Analytically, there are 2 poles at $z = e^{\pm 2/3 \pi i} r$.
Side Problem:
When I solve for the roots of the denominator, I only get one of the solutions above:
Solve[Denominator[fun] == 0, z]
{{z -> (-r^(3/2))^(2/3)}}
This can be checked to be indeed the solution above with the plus sign:
(-r^(3/2))^(2/3)/(E^(2/3 π I) r) // Simplify
1
Any idea why Solve did not find both solutions? Can I "help" it in some way to find both?
Main Problem:
Evaluating the residue using Residue only accepts the form of the solution given by Solve:
Residue[fun, {z, (-r^(3/2))^(2/3)}]
Residue[fun, {z, E^(2/3 π I) r}]
-((2 (-r^(3/2))^(2/3))/(3 r^(3/2)))
0
How do I "convince" Mathematica to accept my form of the pole? Or am I wrong in some way?
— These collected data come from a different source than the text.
(* ===== verification/Metrics.v ===== *)
(** The collector of the engine's metrics (tmemetrics/metrics.go): the mirror and the state machine report where they
    are without ever waiting, and the collector passes what it has on to whoever reads the output channel.

    The goroutine is a step relation over the cases of its select and the calls of its two reporters.  A history
    records what was handed to the collector, taken by it and read from it. *)
From S2P Require Import Prelude Types.
Local Open Scope Z_scope.

Record Metrics := MkMetrics {
  MirrorCommittingHeight : Z; MirrorCommittingRound : Z;
  MirrorVotingHeight : Z; MirrorVotingRound : Z;
  StateMachineHeight : Z; StateMachineRound : Z
}.
Record MirrorMetrics := MkMirrorMetrics { VH : Z; VR : Z; CH : Z; CR : Z }.
Record StateMachineMetrics := MkStateMachineMetrics { mt_H : Z; mt_R : Z }.

Definition Metrics_zero : Metrics := MkMetrics 0 0 0 0 0 0.

#[export] Instance MirrorMetrics_eq_dec : EqDecision MirrorMetrics.
Proof. solve_decision. Defined.
#[export] Instance StateMachineMetrics_eq_dec : EqDecision StateMachineMetrics.
Proof. solve_decision. Defined.
#[export] Instance Metrics_eq_dec : EqDecision Metrics.
Proof. solve_decision. Defined.

(** The collector: the two buffered channels, and the variables of its goroutine. *)
Record Collector := MkCollector {
  bufSize : nat;
  mCh : list MirrorMetrics; sCh : list StateMachineMetrics;
  cur : Metrics; gotM : bool; gotS : bool; outdated : bool;
  done_ : bool
}.
Implicit Types c : Collector.

Definition NewCollector (bufSize : nat) : Collector := MkCollector bufSize [] [] Metrics_zero false false false false.

(** The reports do not block: a report that finds the buffer full is dropped. *)
Definition UpdateMirror (m : MirrorMetrics) c : Collector :=
  if (length c.(mCh) <? c.(bufSize))%nat then {| c with mCh := c.(mCh) ++ [m] |} else c.
Definition UpdateStateMachine (s : StateMachineMetrics) c : Collector :=
  if (length c.(sCh) <? c.(bufSize))%nat then {| c with sCh := c.(sCh) ++ [s] |} else c.

(** The output channel is nil until both have reported and something is new. *)
Definition offers c : bool := c.(gotM) && c.(gotS) && c.(outdated).

Definition withMirror (m : MirrorMetrics) (v : Metrics) : Metrics :=
  {| v with MirrorCommittingHeight := m.(CH); MirrorCommittingRound := m.(CR);
            MirrorVotingHeight := m.(VH); MirrorVotingRound := m.(VR) |}.
Definition withStateMachine (s : StateMachineMetrics) (v : Metrics) : Metrics :=
  {| v with StateMachineHeight := s.(mt_H); StateMachineRound := s.(mt_R) |}.

Inductive MEvent :=
| ReportMirror (m : MirrorMetrics)
| ReportStateMachine (s : StateMachineMetrics)
| TakeMirror (m : MirrorMetrics)
| TakeStateMachine (s : StateMachineMetrics)
| Output (v : Metrics)
| Stop.

(** The state after an event; None when it cannot happen. *)
Definition mstep (e : MEvent) c : option Collector :=
  match e with
  | ReportMirror m => Some (UpdateMirror m c)
  | ReportStateMachine s => Some (UpdateStateMachine s c)
  | _ => if c.(done_) then None else
      match e with
      | TakeMirror m' =>
          match c.(mCh) with
          | m :: l => if decide (m = m')
                      then Some {| c with mCh := l; cur := withMirror m c.(cur); gotM := true; outdated := true |} else None
          | [] => None
          end
      | TakeStateMachine s' =>
          match c.(sCh) with
          | s :: l => if decide (s = s')
                      then Some {| c with sCh := l; cur := withStateMachine s c.(cur); gotS := true; outdated := true |} else None
          | [] => None
          end
      | Output v => if offers c && bool_decide (v = c.(cur)) then Some {| c with outdated := false |} else None
      | _ => Some {| c with done_ := true |}
      end
  end.

Inductive mrun (n : nat) : list MEvent -> Collector -> Prop :=
| mrun_new : mrun n [] (NewCollector n)
| mrun_step h e c c' : mrun n h c -> mstep e c = Some c' -> mrun n (h ++ [e]) c'.

(** ** What a history says *)

(** The last metrics taken from each reporter, and whether any came since the last output. *)
Record Seen := MkSeen { lastMirror : option MirrorMetrics; lastStateMachine : option StateMachineMetrics; fresh : bool }.
Definition see (x : Seen) (e : MEvent) : Seen :=
  match e with
  | TakeMirror m => {| x with lastMirror := Some m; fresh := true |}
  | TakeStateMachine s => {| x with lastStateMachine := Some s; fresh := true |}
  | Output _ => {| x with fresh := false |}
  | _ => x
  end.
Definition seen (h : list MEvent) : Seen := foldl see (MkSeen None None false) h.

(** What was handed in, and what was taken of it. *)
Definition reportedM (e : MEvent) : option MirrorMetrics := match e with ReportMirror m => Some m | _ => None end.
Definition takenM (e : MEvent) : option MirrorMetrics := match e with TakeMirror m => Some m | _ => None end.
Definition reportedS (e : MEvent) : option StateMachineMetrics := match e with ReportStateMachine s => Some s | _ => None end.
Definition takenS (e : MEvent) : option StateMachineMetrics := match e with TakeStateMachine s => Some s | _ => None end.

Definition shown (x : Seen) : Metrics :=
  let v := match x.(lastMirror) with Some m => withMirror m Metrics_zero | None => Metrics_zero end in
  match x.(lastStateMachine) with Some s => withStateMachine s v | None => v end.

Record faithful (h : list MEvent) c : Prop := {
  fa_cur : c.(cur) = shown (seen h);
  fa_gotM : c.(gotM) = bool_decide (is_Some (seen h).(lastMirror));
  fa_gotS : c.(gotS) = bool_decide (is_Some (seen h).(lastStateMachine));
  fa_fresh : c.(outdated) = (seen h).(fresh);
  fa_mirror : sublist (omap takenM h ++ c.(mCh)) (omap reportedM h);
  fa_machine : sublist (omap takenS h ++ c.(sCh)) (omap reportedS h)
}.

Lemma seen_snoc h e : seen (h ++ [e]) = see (seen h) e.
Proof. unfold seen. by rewrite foldl_app. Qed.

Lemma shown_mirror x m : shown (see x (TakeMirror m)) = withMirror m (shown x).
Proof. destruct x as [[m0|] [s0|] f]; reflexivity. Qed.
Lemma shown_machine x s : shown (see x (TakeStateMachine s)) = withStateMachine s (shown x).
Proof. destruct x as [[m0|] [s0|] f]; reflexivity. Qed.

(** A report that is handed in goes to the buffer, or is dropped; one that is taken comes from it. *)
Lemma sublist_buffered {A} (t l r : list A) (a : A) : sublist (t ++ l) r -> sublist (t ++ l ++ [a]) (r ++ [a]).
Proof. intros Hs. rewrite app_assoc. by apply sublist_app. Qed.
Lemma sublist_dropped {A} (t l r : list A) (a : A) : sublist (t ++ l) r -> sublist (t ++ l) (r ++ [a]).
Proof. intros Hs. rewrite <- (app_nil_r (t ++ l)). by apply sublist_app; [|apply sublist_nil_l]. Qed.
Lemma sublist_taken {A} (t l r : list A) (a : A) : sublist (t ++ a :: l) r -> sublist ((t ++ [a]) ++ l) r.
Proof. by rewrite <- app_assoc. Qed.

Lemma mstep_faithful h e c c' : faithful h c -> mstep e c = Some c' -> faithful (h ++ [e]) c'.
Proof.
  intros [Hc Hm Hs Hf Hsm Hss] Hst. split; rewrite ?seen_snoc, ?omap_app.
  all: destruct e as [m|s|m|s|v|]; simpl in Hst |- *; unfold UpdateMirror, UpdateStateMachine in *;
    rewrite ?app_nil_r; repeat case_match; simplify_eq; simpl; try done.
  all: first [rewrite Hc; symmetry; apply shown_mirror | rewrite Hc; symmetry; apply shown_machine
             |by apply sublist_buffered | by apply sublist_dropped | apply sublist_taken; congruence].
Qed.

Lemma mrun_faithful n h c : mrun n h c -> faithful h c.
Proof.
  induction 1 as [|h e c c' Hr IH Hs]; [|by eapply mstep_faithful].
  by split.
Qed.

Lemma mrun_split n h1 e h2 c : mrun n (h1 ++ e :: h2) c -> exists c1 c2, mrun n h1 c1 /\ mstep e c1 = Some c2.
Proof.
  revert c. induction h2 as [|e2 h2 IH] using rev_ind; intros c Hr.
  - inversion Hr as [Heq|h e' c1 c2 Hr1 Hs Heq]; [by destruct h1|]. apply app_inj_tail in Heq as [-> ->]. by exists c1, c.
  - rewrite app_comm_cons, app_assoc in Hr. inversion Hr as [Heq|h e' c1 c2 Hr1 Hs Heq]; [by destruct h1|].
    apply app_inj_tail in Heq as [-> ->]. by eapply IH.
Qed.

(** What the reader of the metrics gets.  Every value output was assembled from the last report taken from the mirror
    and the last one taken from the state machine; none is output before both have reported, nor twice without a new
    report in between; and reports are taken in the order they were handed in, some of them dropped. *)
Theorem metrics_output_latest (n : nat) (h1 h2 : list MEvent) (v : Metrics) (c : Collector) :
  mrun n (h1 ++ Output v :: h2) c ->
  (exists m s, (seen h1).(lastMirror) = Some m /\ (seen h1).(lastStateMachine) = Some s /\
     v = withStateMachine s (withMirror m Metrics_zero)) /\
  (seen h1).(fresh) = true /\
  sublist (omap takenM h1) (omap reportedM h1) /\ sublist (omap takenS h1) (omap reportedS h1).
Proof.
  intros (c1 & c2 & Hr & Hs)%mrun_split. destruct (mrun_faithful _ _ _ Hr) as [Hc Hm Hss Hf Hsm Hsx]. simpl in Hs.
  destruct (done_ c1); [discriminate|]. unfold offers in Hs. rewrite Hm, Hss, Hf, Hc in Hs.
  destruct (seen h1) as [[m|] [s|] f]; simpl in *; try discriminate. destruct f; simpl in Hs; [|discriminate].
  case_bool_decide as Hv; [|discriminate]. split; [by exists m, s|]. split; [done|].
  split; (etransitivity; [|eassumption]); apply sublist_inserts_r; reflexivity.
Qed.

(** Two reports of the mirror in a buffer of one, of which the second is dropped. *)
Definition metricsRun : list MEvent :=
  [ReportMirror (MkMirrorMetrics 2 0 1 0); ReportMirror (MkMirrorMetrics 2 1 1 0); ReportStateMachine (MkStateMachineMetrics 2 0);
   TakeMirror (MkMirrorMetrics 2 0 1 0); TakeStateMachine (MkStateMachineMetrics 2 0)].
Fixpoint msteps (es : list MEvent) c : option Collector :=
  match es with [] => Some c | e :: es => match mstep e c with Some c' => msteps es c' | None => None end end.

Lemma msteps_run n h es c c' : mrun n h c -> msteps es c = Some c' -> mrun n (h ++ es) c'.
Proof.
  revert h c. induction es as [|e es IH]; intros h c Hr; simpl; [intros [= <-]; by rewrite app_nil_r|].
  destruct (mstep e c) as [c1|] eqn:E; [|done]. intros Hs. rewrite cons_middle, app_assoc.
  eapply IH; [by eapply mrun_step|done].
Qed.

Lemma metrics_output_latest_witness :
  (exists c, mrun 1 (metricsRun ++ [Output (MkMetrics 1 0 2 0 2 0)]) c) /\ (seen metricsRun).(fresh) = true.
Proof.
  assert (Hr : exists c, mrun 1 (metricsRun ++ [Output (MkMetrics 1 0 2 0 2 0)]) c).
  { destruct (msteps (metricsRun ++ [Output (MkMetrics 1 0 2 0 2 0)]) (NewCollector 1)) as [c|] eqn:E; [|vm_compute in E; discriminate].
    exists c. exact (msteps_run 1 [] _ _ _ (mrun_new 1) E). }
  split; [exact Hr|]. destruct Hr as [c Hr]. exact (proj1 (proj2 (metrics_output_latest 1 metricsRun [] _ c Hr))).
Defined.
Thanks.
Answer
Although not documented, Residue does take the Assumptions option:
Options[Residue]
{Assumptions :> $Assumptions}
If you use Assumptions, then Residue is able to give the desired result:
Residue[fun, {z, E^(2/3 π I) r}, Assumptions->r>0]
-((2 E^((2 I π)/3))/(3 Sqrt[r]))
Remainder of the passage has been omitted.